Please print the entries below exactly, from the line with "Lemma dinv_mapping_table lr" through the line with "intros H Hf Hin", including both of those lines and leaving out all others.

* _DATA SHOWN_
-- Opening Marker --

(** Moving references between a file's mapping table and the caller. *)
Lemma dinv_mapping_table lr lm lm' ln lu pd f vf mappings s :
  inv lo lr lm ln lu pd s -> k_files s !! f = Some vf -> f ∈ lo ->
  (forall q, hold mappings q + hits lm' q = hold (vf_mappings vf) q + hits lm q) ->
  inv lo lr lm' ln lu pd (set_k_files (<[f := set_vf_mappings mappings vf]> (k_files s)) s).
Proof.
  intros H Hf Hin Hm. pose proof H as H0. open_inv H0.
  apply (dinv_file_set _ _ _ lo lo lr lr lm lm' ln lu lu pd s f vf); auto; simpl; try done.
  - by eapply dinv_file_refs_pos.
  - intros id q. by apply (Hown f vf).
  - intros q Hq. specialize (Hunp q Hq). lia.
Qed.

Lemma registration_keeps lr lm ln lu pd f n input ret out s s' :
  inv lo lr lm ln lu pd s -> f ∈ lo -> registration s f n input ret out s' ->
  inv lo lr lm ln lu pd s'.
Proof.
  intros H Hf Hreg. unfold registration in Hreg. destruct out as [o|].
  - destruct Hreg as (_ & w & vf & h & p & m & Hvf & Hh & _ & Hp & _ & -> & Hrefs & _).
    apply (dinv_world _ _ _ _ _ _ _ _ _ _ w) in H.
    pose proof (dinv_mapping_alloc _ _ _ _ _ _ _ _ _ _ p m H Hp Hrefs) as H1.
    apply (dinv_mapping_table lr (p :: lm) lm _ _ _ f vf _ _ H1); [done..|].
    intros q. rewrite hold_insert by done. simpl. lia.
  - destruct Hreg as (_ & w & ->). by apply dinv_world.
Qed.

-- Closing Marker --

* _ANSWER SECTION_
Lemma dinv_mapping_table lr lm lm' ln lu pd f vf mappings s :
  inv lo lr lm ln lu pd s -> k_files s !! f = Some vf -> f ∈ lo ->
  (forall q, hold mappings q + hits lm' q = hold (vf_mappings vf) q + hits lm q) ->
  inv lo lr lm' ln lu pd (set_k_files (<[f := set_vf_mappings mappings vf]> (k_files s)) s).
Proof.
  intros H Hf Hin Hm. pose proof H as H0. open_inv H0.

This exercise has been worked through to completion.